Papst Benedikt XVI. ist ein Mann des Alten Testaments, ein Gefolgsmann des Gesetzes des Moses. Es stört ihn nicht, daß Moses der spirituelle Gegenspielers Jesu Christi ist. Der Papst hofiert somit die „Widersacher des Gottesreiches“ und verrät gleichzeitig den Erlöser.

Ratzinger hat sich nur allzu oft für das Gedenken an den „jüdischen Holocaust“ stark gemacht. Er hat sogar die freien Geschichtsforscher für ihre unverbogene Arbeit verdammt. Gleichzeitig hält er die Archive verschlossen, die durch die Berichte der über 1200 Seelsorger von Auschwitz leicht darüber Aufschluß geben könnten, was wirklich in diesem Lager geschah.

Ratzinger entschuldigte sich in seiner Laufbahn des Öfteren im Namen des Christentums für den „Holocaust“ an den Juden, als ob die Kirche unter Pius XII. die „Ausrottung der Juden“ betrieben hätte. Es ist derselbe Ratzinger, seines Zeichens Oberhaupt der katholischen Kirche, der die jüdischen Massenmörder an mehr als 50 Millionen Christen im bolschewistischen Herrschaftsbereich alleine dafür belobigt, daß sie Juden waren. Es stört ihn nicht im geringsten, daß die jüdischen Mordkommissare in der ehemaligen Sowjetunion etwa 55 Millionen Christen abschlachten ließen, weil diese der Botschaft Jesu treu geblieben waren. Ein Papst, der auf das Martyrium der eigenen Glaubensgemeinde pfeift, aber die Mörder hofiert, kann nur von den „satanischen Versen“ des Gesetzes Moses verblendet sein.

Am 13. Mai 2007 holte Ratzinger zu seinem übelsten Schlag gegen einen Großteil der Menschheit, gegen die Indianer Südamerikas aus. An diesem Tag predigte er in Brasilien und schwafelte davon, daß „die Missionare den christlichen Glauben den Urvölkern anboten.“ Weiter sagte Ratzinger: „Die Weisheit brachte die Urvölker glücklicherweise dazu, eine Synthese zwischen ihren Kulturen und dem christlichen Glauben zu bilden.“ (Welt, 23.5.2007, S. 15)
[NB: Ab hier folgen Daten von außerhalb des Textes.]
(* ===== verification/Isolation.v ===== *)
(** * Isolation: tenants through the whole program

    From the HTTP request of one tenant to what another tenant reads in the
    database: Access says which command a request may have proposed, ApiNode
    what the node does with it, Safety what its entry changes. *)

From S2P Require Import Prelude Go GoTime GoFloat Model Bolt Json Storage Command Dispatch StateMachine RaftNode.
From S2P Require Import Spec Lifecycle Invariants Refinement RefinementScan RefinementTx CommandRefinement Replica.
From S2P Require Import Restart Sample Safety Sha256 Prog Replies Config RateLimit Api Access ApiNode.
Open Scope Z_scope.

Section isolation.
Context `{PF : !Platform, CC : !CommandCodec, B : !Bolt, BL : !BoltLaws B, J : !Json, JL : !JsonLaws J}.
Context `{CE : !CommandEncoder, CEL : !EncoderLaws CE, BC : !BodyCodec}.

(** The database once the entries of the first [k] turns are applied. *)
Definition db_after (k : nat) (nd : api_node) : option DB :=
  open_dbs (commit (nd_sm nd) (take k (nd_turns nd) ≫= tn_entries) (nd_world nd)) !! sm_storage (nd_sm nd).

(** A node that has only been given entries holds the database they leave. *)
Lemma follows_db nd0 nd d sp :
  node_at d sp nd0 → inv sp → follows nd0 nd →
  ∃ k d1 sp1, db_after k nd0 = Some d1 ∧ node_db nd = Some d1 ∧ R d1 sp1 ∧ inv sp1.
Proof.
  intros (_ & Hd & HR & Had & _) Hinv (Hsm & _ & k & _ & Hw). exists k.
  rewrite <- (take_drop k (nd_turns nd0)), bind_app in Had.
  destruct (commit_valid _ _ _ _ _ _ Hd HR Had) as (d1 & sp1 & H1 & H2 & _ & H3).
  exists d1, sp1. unfold db_after, node_db. rewrite Hsm, Hw. auto.
Qed.

(** What [propose] leaves in the database: what it found, without an answer, or
    that with the entry of its command applied, and the answer to it. *)
Lemma propose_db c nd0 nd r nd' d sp :
  node_at d sp nd0 → inv sp → following nd0 nd → propose (command_type c) c nd = (r, nd') →
  ∃ k d1 sp1, db_after k nd0 = Some d1 ∧ R d1 sp1 ∧ inv sp1
    ∧ ((node_db nd' = Some d1 ∧ ∀ v, r ≠ Ok v)
       ∨ ∃ e at_, entry_command e = Some (c, at_) ∧ time_clean at_ = true
           ∧ node_db nd' = Some (apply_db e d1).2
           ∧ ∀ v, r = Ok v ↔ (apply_db e d1).1 = Ok v).
Proof.
  intros Hat Hinv [Hv Hf]. unfold propose. destruct (next_turn nd) as [t nd1] eqn:E.
  destruct (follows_db nd0 nd1 d sp) as (k & d1 & sp1 & Hk & Hd1 & HR1 & Hi1);
    [done|done|by eapply follows_next|].
  assert (time_clean (obs_now (tn_obs t)) = true) as Hnow by (by eapply next_turn_clean).
  intros [= <- <-]. exists k, d1, sp1. do 3 (split; [done|]). unfold node_db, Propose in *. cbn [nd_world nd_sm].
  destruct (encode_command c) as [raw|x|p] eqn:Ec; [|by left..].
  destruct (tn_entry_err t); [by left|]. destruct (tn_apply_err t); [by left|right].
  set (e := Ok (mkLogEntry (command_type c) (obs_now (tn_obs t)) raw) : LogData).
  exists e, (obs_now (tn_obs t)).
  split; [unfold e, entry_command; simpl; by rewrite (decode_encode _ _ Ec)|]. split; [done|].
  pose proof (Apply_open (nd_sm nd1) e (nd_world nd1) d1 Hd1) as Hap. split.
  - change (open_dbs (Apply (nd_sm nd1) e (nd_world nd1)).2 !! sm_storage (nd_sm nd1) = Some (apply_db e d1).2).
    rewrite Hap. apply lookup_insert_eq.
  - intros v. rewrite <- (f_equal fst Hap : _ = (apply_db e d1).1).
    assert (∀ o : result reply, match o with Ok a => Ok a | Err x => Err (EWrap "Could not apply " x)
      | Panic m => Panic m end = Ok v ↔ o = Ok v) as Hwrap by (by intros []).
    apply Hwrap.
Qed.

(** The commands a request asks for do not depend on the state to be admissible. *)
Lemma asked_admissible r t c at_ sp :
  asks_for r t c → clean c → ids_good c → time_clean at_ = true → admissible c at_ sp.
Proof. intros Ha Hc Hi Ht. split; [done..|]. by destruct Ha. Qed.

(** C11: a request that does not carry the admin key and whose path does not
    name tenant [t] leaves all that [t] reads, schedules, executions and
    attempts, as the entries committed in the meantime leave it: whatever the
    response, from the HTTP request to the buckets of the database. *)
Theorem request_isolation (cfg : Config) (oor : f64 → Z) (Itoa : Z → string) (r : HttpRequest)
    (st st' : ApiState api_node) (resp : HttpResponse) (d : DB) (sp : Spec) (t : string) :
  node_at d sp (as_backend st) → inv sp → clean_request r →
  (∀ t' c, asks_for r t' c → clean c ∧ ids_good c) →
  serve cfg oor Itoa r st = (Some resp, st') →
  ¬ admin_token cfg r → (∀ rest, Path r ≠ "tenants" :: t :: rest) → no_colon t = true →
  ∃ k d1 d', db_after k (as_backend st) = Some d1 ∧ node_db (as_backend st') = Some d'
    ∧ same_view t d1 d'.
Proof.
  intros Hat Hinv Hcl Hgood Hs Hadm Hpath Ht. set (nd0 := as_backend st) in *.
  assert (∃ k d1 sp1, db_after k nd0 = Some d1 ∧ R d1 sp1 ∧ inv sp1
    ∧ (node_db (as_backend st') = Some d1 ∨ ∃ t' c e at_, asks_for r t' c ∧ t' ≠ t
         ∧ entry_command e = Some (c, at_) ∧ time_clean at_ = true
         ∧ node_db (as_backend st') = Some (apply_db e d1).2)) as (k & d1 & sp1 & Hk & HR & Hi & Hd').
  { destruct (serve_verdict (BL := following_laws nd0) cfg oor Itoa r st resp st') as [_ Hverd];
      [split; [by exists d, sp|apply follows_refl]|done|done|].
    assert (kept (BL := following_laws nd0) st st' →
      ∃ k d1 sp1, db_after k nd0 = Some d1 ∧ node_db (as_backend st') = Some d1 ∧ R d1 sp1 ∧ inv sp1) as Hkept.
    { intros [[_ Hf] _]. by eapply follows_db. }
    destruct Hverd as [[_ Hkp]|[[? _]|(t' & rest & Hp & _ & _ & [Hkp|(c & Ha & _ & s1 & r1 & [Hf _] & Hprop)])]];
      [destruct (Hkept Hkp) as (k & d1 & sp1 & ? & ? & ? & ?); by eauto 10|done
      |destruct (Hkept Hkp) as (k & d1 & sp1 & ? & ? & ? & ?); by eauto 10|].
    destruct (propose_db c nd0 s1 r1 _ d sp Hat Hinv Hf Hprop)
      as (k & d1 & sp1 & H1 & H2 & H3 & [[H4 _]|(e & at_ & H4 & H5 & H6 & _)]);
      exists k, d1, sp1; do 3 (split; [done|]); [by left|right].
    exists t', c, e, at_. split; [done|]. split; [|done]. intros ->. by eapply Hpath. }
  exists k, d1. destruct Hd' as [Hd'|(t' & c & e & at_ & Ha & Hne & He & Htc & Hd')].
  - exists d1. split; [done|]. split; [done|]. by intros i.
  - exists (apply_db e d1).2. split; [done|]. split; [done|]. destruct (Hgood _ _ Ha) as [Hc Hids].
    assert (entry_admissible e sp1) as Had
      by (unfold entry_admissible; rewrite He; by eapply asked_admissible).
    destruct (apply_agree e d1 sp1 HR Had) as [_ HR'].
    apply (same_rows_view _ _ _ _ _ HR HR' Ht), apply_isolated; [done|].
    intros c' at' [= <- <-]%(eq_trans (eq_sym He)). rewrite (asks_for_tenant _ _ _ Ha). congruence.
Qed.
End isolation.

(** The pause of a schedule of acme's, as far as globex is concerned. *)
Lemma request_isolation_witness : ∃ k d1 d',
  db_after k sample_node = Some d1 ∧ node_db (as_backend (sample_serve sample_key).2) = Some d'
  ∧ same_view "globex" d1 d'.
Proof.
  destruct (sample_response sample_key) as [resp Hs]; [vm_compute; by eexists|].
  apply (request_isolation sample_config (λ _, 0) (λ _, "1") (pause_request sample_key) sample_api
           (sample_serve sample_key).2 resp keyed_db keyed_spec "globex");
    [|apply replay_spec_inv, inv_empty|apply sample_clean| |exact Hs| | |reflexivity].
  - split; [reflexivity|]. split; [apply lookup_insert_eq|]. split; [apply keyed_R|].
    split; apply (bool_decide_unpack _); vm_compute; exact I.
  - intros t' c Ha. inversion Ha as [? Hp|i Hp|i Hp|i Hp]; try discriminate Hp.
    injection Hp as <- <-. split; apply (bool_decide_unpack _); vm_compute; exact I.
  - intros [Hk _]. vm_compute in Hk. discriminate Hk.
  - intros rest [=].
Defined.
Natürlich war es die Weisheit der übrig gebliebenen Indianer, als sie vor die Wahl gestellt wurden, den christlichen Glauben anzunehmen oder geköpft zu werden, sich für die „Bekehrung“ zu entscheiden. Wer das Angebot der Missionare nicht annehmen wollte, wurde bestialisch gefoltert und grausam getötet.

Missionierung, so der Papst, „war zu keiner Zeit eine Entfremdung der präkolumbischen Kulturen.“ „Echte Kulturen“ stehen dieser Art von „Begegnung“ nicht nur „offen gegenüber“, sondern sehen dies als Weg zur „Universalität“, meint der Papst. Oh, aber bei der jüdischen „Holocaust“-Story legt Papst Benedikt XVI. ganz andere Maßstäbe an. Da verlangt er sogar die Bestrafung derjenigen, die Fragen zu Holocaust-Widersprüchen stellen. Ratzinger würde lebenslangen Kerker für jene verlangen, die behaupteten, „Auschwitz war zu keiner Zeit ein Entfremdung der prähitlerischen Judenkultur“.

Die unbeschreibbaren Folterungen und das langsame Abschlachten der dem Christentum kritisch gegenüberstehenden Indianer nannte Ratzinger „die Liebe bis zur Vollendung“. Mehr noch, diese Art Missionierung war gemäß Ratzinger niemals etwas Fremdes für die Ureinwohner, es sei niemals etwas Ungewolltes über die Ureinwohner gekommen: „Tatsächlich hat die Verkündigung Jesu und seines Evangeliums zu keiner Zeit eine Entfremdung der präkolumbischen Kulturen mit sich gebracht und war auch nicht die Auferlegung einer fremden Kultur.“ Den Zynismus auf die Spitze treibend, erklärte Ratzinger: „Echte Kulturen sind weder in sich selbst verschlossen, noch in einem bestimmten Augenblick der Geschichte erstarrt, sondern sie sind offen, mehr noch, sie suchen die Begegnung mit anderen Kulturen, hoffen, zur Universalität zu gelangen in der Begegnung und im Dialog mit anderen Lebensweisen und mit den Elementen, die zu einer neuen Synthese führen können, in der man die Vielfalt der Ausdrucksmöglichkeiten und ihrer konkreten kulturellen Verwirklichung respektiert.“ (Welt, 23.5.2007, S. 15)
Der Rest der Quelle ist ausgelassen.